If you’re using pears for something else (like pear chips!! or chutney!! more to come soon…)  you can still use the peels and the cores to make the juice.  Just follow the directions above, keeping in mind you may need to cook a little longer to get that strong pear flavor.

Pear cores and peels

You also need to prep your jars at this point.  Wash each jar carefully with soap and water, then transfer the jars to a pot of boiling water and the lids to a small pot of warm water.

Now that you’ve got your pear juice, stir in the pectin, cinnamon and vanilla and bring it to a full rolling boil- basically, you want the boil to continue to bubble even when you stir it.  Add the sugar, and bring it back to a rolling boil.  Once it’s boiling, you want it to go for exactly one minute.

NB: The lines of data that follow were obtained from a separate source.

(* ===== verification/Progress.v ===== *)
(** * Runs that go on for ever, and what they reach

    The safety theorems speak of finite runs ([Ui.steps]).  A run here is infinite: at each
    instant the component takes one of its steps, or nothing happens to it.  It is [fair] to
    a class of actions when the environment does not withhold them for ever: from any
    instant on, one of them happens, or at some instant none of them is being awaited.
    [leads_to] is the progress relation of such a run, with its rules: one fair answer, a
    chain of them, and a decreasing measure. *)
From S2P Require Import Prelude JsValue Ui.

Section Progress.
Variable c : component.

Record run := Run { at_ : nat -> st c; does : nat -> option (act c) }.

Definition moves (s : st c) (o : option (act c)) (s' : st c) : Prop :=
  match o with None => s' = s | Some a => exists es, step c s a es s' end.

Definition valid (r : run) : Prop := forall i, moves (at_ r i) (does r i) (at_ r (S i)).

Definition fair (H : act c -> Prop) (r : run) : Prop :=
  forall i, exists j, i <= j /\
    ((exists a, does r j = Some a /\ H a) \/ ~ exists a, H a /\ awaiting c (at_ r j) a).

Definition leads_to (r : run) (P Q : st c -> Prop) : Prop :=
  forall i, P (at_ r i) -> exists j, i <= j /\ Q (at_ r j).

Lemma leads_to_now r (P Q : st c -> Prop) : (forall s, P s -> Q s) -> leads_to r P Q.
Proof. intros HPQ i Hi. exists i. split; [done|by apply HPQ]. Qed.

Lemma leads_to_trans r P Q R : leads_to r P Q -> leads_to r Q R -> leads_to r P R.
Proof.
  intros HPQ HQR i Hi. destruct (HPQ i Hi) as (j & Hj & HQ). destruct (HQR j HQ) as (k & Hk & HR).
  exists k. split; [lia|done].
Qed.

Lemma leads_to_or r P Q R : leads_to r P R -> leads_to r Q R -> leads_to r (fun s => P s \/ Q s) R.
Proof. intros HP HQ i [Hi|Hi]; [by apply HP|by apply HQ]. Qed.

(** A condition every step keeps holds along the whole run. *)
Lemma run_invariant (I : st c -> Prop) r :
  valid r -> I (at_ r 0) -> (forall s a es s', I s -> step c s a es s' -> I s') ->
  forall i, I (at_ r i).
Proof.
  intros Hr H0 Hstep i. induction i as [|i IH]; [done|]. specialize (Hr i).
  destruct (does r i) as [a|]; cbn in Hr; [destruct Hr as [es Hr]; by eapply Hstep|by rewrite Hr].
Qed.

(** One answer: while [P] holds an answer of the class is awaited, no step falsifies [P]
    other than into [Q], and the answers of the class establish [Q]. *)
Lemma fair_leads r (H : act c -> Prop) (I P Q : st c -> Prop) :
  valid r -> fair H r -> (forall i, I (at_ r i)) ->
  (forall s, I s -> P s -> exists a, H a /\ awaiting c s a) ->
  (forall s a es s', I s -> P s -> step c s a es s' -> P s' \/ Q s') ->
  (forall s a es s', I s -> P s -> H a -> step c s a es s' -> Q s') ->
  leads_to r P Q.
Proof.
  intros Hr Hf HI Haw Hkeep Hgoal i Hi. destruct (Hf i) as (j & Hij & Hj).
  assert (Hreach : forall n, P (at_ r (i + n)) \/ exists k, i <= k /\ Q (at_ r k)).
  { induction n as [|n [IH|IH]]; [left; by rewrite Nat.add_0_r| |by right].
    pose proof (Hr (i + n)) as Hn. rewrite Nat.add_succ_r.
    destruct (does r (i + n)) as [a|]; cbn in Hn; [|left; by rewrite Hn].
    destruct Hn as [es Hn]. destruct (Hkeep _ _ _ _ (HI _) IH Hn) as [?|?]; [by left|right].
    exists (S (i + n)). split; [lia|done]. }
  destruct (Hreach (j - i)) as [HP|HQ]; [|done].
  replace (i + (j - i)) with j in HP by lia.
  destruct Hj as [(a & Ha & HHa)|Hno].
  - pose proof (Hr j) as Hn. rewrite Ha in Hn. destruct Hn as [es Hn]. exists (S j).
    split; [lia|]. by eapply Hgoal.
  - destruct Hno. by apply Haw.
Qed.

(** A chain of answers along which a measure decreases to zero. *)
Lemma leads_to_measure r (m : st c -> nat) (Q : st c -> Prop) :
  (forall n, leads_to r (fun s => m s = S n) (fun s => m s <= n \/ Q s)) ->
  leads_to r (fun _ => True) (fun s => m s = 0 \/ Q s).
Proof.
  intros Hdec i _. remember (m (at_ r i)) as n eqn:En. revert i En.
  induction n as [n IH] using lt_wf_ind. intros i En. destruct n as [|n].
  - exists i. auto.
  - destruct (Hdec n i (eq_sym En)) as (j & Hj & [Hm|HQ]).
    + destruct (IH (m (at_ r j)) ltac:(lia) j eq_refl) as (k & Hk & H). exists k. split; [lia|done].
    + exists j. auto.
Qed.

(** The common case: a flag that only a pending answer keeps up, and that the answer
    clears.  Whatever else happens meanwhile, the flag comes down again. *)
Lemma fair_settles r (H : act c -> Prop) (I : st c -> Prop) (busy : st c -> bool) :
  valid r -> fair H r -> (forall i, I (at_ r i)) ->
  (forall s, I s -> busy s = true -> exists a, H a /\ awaiting c s a) ->
  (forall s a es s', I s -> H a -> step c s a es s' -> busy s' = false) ->
  leads_to r (fun _ => True) (fun s => busy s = false).
Proof.
  intros Hr Hf HI Haw Hclear i _. destruct (Hf i) as (j & Hij & [(a & Ha & HHa)|Hno]).
  - pose proof (Hr j) as Hn. rewrite Ha in Hn. destruct Hn as [es Hn]. exists (S j).
    split; [lia|]. by eapply Hclear.
  - exists j. split; [done|]. destruct (busy (at_ r j)) eqn:E; [|done].
    destruct Hno. by apply Haw.
Qed.
End Progress.

Arguments at_ {_} _ _. Arguments does {_} _ _. Arguments valid {_} _. Arguments fair {_} _ _.
Arguments leads_to {_} _ _ _. Arguments Run {_} _ _.

(** ** A run for the witnesses: a finite prefix, then one state for ever *)
Section Prefix.
Variable c : component.

(** The run that takes the actions [l] from [s], then stays. *)
Fixpoint states (s : st c) (l : list (act c)) (i : nat) : st c :=
  match l, i with
  | a :: l', S i' => states (update c a s).1 l' i'
  | _, _ => s
  end.
Definition play (s : st c) (l : list (act c)) : run c := Run (states s l) (fun i => l !! i).

(** Each action is possible where it is taken. *)
Fixpoint possible (s : st c) (l : list (act c)) : Prop :=
  match l with
  | [] => True
  | a :: l' => (offers (view c s) a \/ awaiting c s a) /\ possible (update c a s).1 l'
  end.

Lemma play_valid s l : possible s l -> valid (play s l).
Proof.
  revert s. induction l as [|a l IH]; intros s Hp i.
  - by destruct i.
  - destruct Hp as [Ha Hp]. destruct i as [|i]; [|exact (IH _ Hp i)].
    cbn. replace (states (update c a s).1 l 0) with (update c a s).1 by (by destruct l).
    exists (update c a s).2. destruct Ha as [Ha|Ha].
    + apply by_user; [done|]. by destruct (update c a s).
    + apply by_env; [done|]. by destruct (update c a s).
Qed.

Fixpoint final (s : st c) (l : list (act c)) : st c :=
  match l with [] => s | a :: l' => final (update c a s).1 l' end.

Lemma possible_steps s l :
  possible s l -> exists tr, steps c s tr (final s l) /\ map fst tr = l.
Proof.
  revert s. induction l as [|a l IH]; intros s Hp; [exists []; split; [constructor|done]|].
  destruct Hp as [Ha Hp]. destruct (IH _ Hp) as (tr & Hrun & Htr).
  exists ((a, (update c a s).2) :: tr). split; [|cbn; by rewrite Htr]. eapply steps_cons; [|exact Hrun].
  destruct Ha as [Ha|Ha]; [by apply by_user; [|destruct (update c a s)]|].
  by apply by_env; [|destruct (update c a s)].
Qed.

Lemma states_after s l i : length l <= i -> states s l i = final s l.
Proof.
  revert s i. induction l as [|a l IH]; intros s i Hi; [by destruct i|].
  destruct i as [|i]; cbn in Hi; [lia|]. apply IH. lia.
Qed.

(** It is fair when nothing is awaited at its end. *)
Lemma play_fair s l (H : act c -> Prop) :
  (forall a, awaiting c (final s l) a -> False) -> fair H (play s l).
Proof.
  intros Hno i. exists (i + length l). split; [lia|right]. intros (a & _ & Ha).
  cbn in Ha. rewrite states_after in Ha by lia. exact (Hno a Ha).
Qed.
End Prefix.
Arguments play {_} _ _.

One by one, take the jars out of the boiling water and fill with the pear jelly.  Put a lid on each one and then screw the lid on tightly.   A lot of people at this point would tell you you’re done- just put them aside to cool and make sure you hear the lid pop down, sealing the jar.  If there’s any give in the top of the lid, it’s not sealed, and you need to eat it soon rather than keeping it.

Some people, those who listen to the FDA and the companies that are required to listen to the FDA, recommend that at this point, you’re not done- you need to further “process” the jars to ensure there are no germs.  So, they tell you to return the jars to boiling water for 5-10 minutes.

Though we frequently ignore the FDA (particularly when it comes to meat temperatures) we decided to follow their advice this time because we want to give some of these jars away as gifts.  “Merry Christmas, here’s your jelly!” is a lot better than “Merry Christmas!  We got you some botulism!”


4 responses to “Pear Jelly

  1. Hi Sandy –

    As we’ve opened some of our jars over the years, we’ve noticed the same. Some turned out great, and others were a bit too runny. It’s a recipe from our grandmother, who loves the old-fashioned, more runny style of jelly, so a product of the times I guess.

    Thanks for giving it a try and hope you come back for non-pectin recipes!



  2. Delicious as a syrup for ice cream or pancakes, but did not set. After making this recipe I compared it to the sure jell apple recipe (same concept – juice, sugar, pectin) and the juice to pectin ratio is much different. ::sigh::

  3. obviously to get juice to make jelly, you must strain the boiled pear/water concoction through cheesecloth … :)

  4. Is there someplace in here that one is supposed to strain things or something? Jelly is usually clear and this stuff sure ISN’T!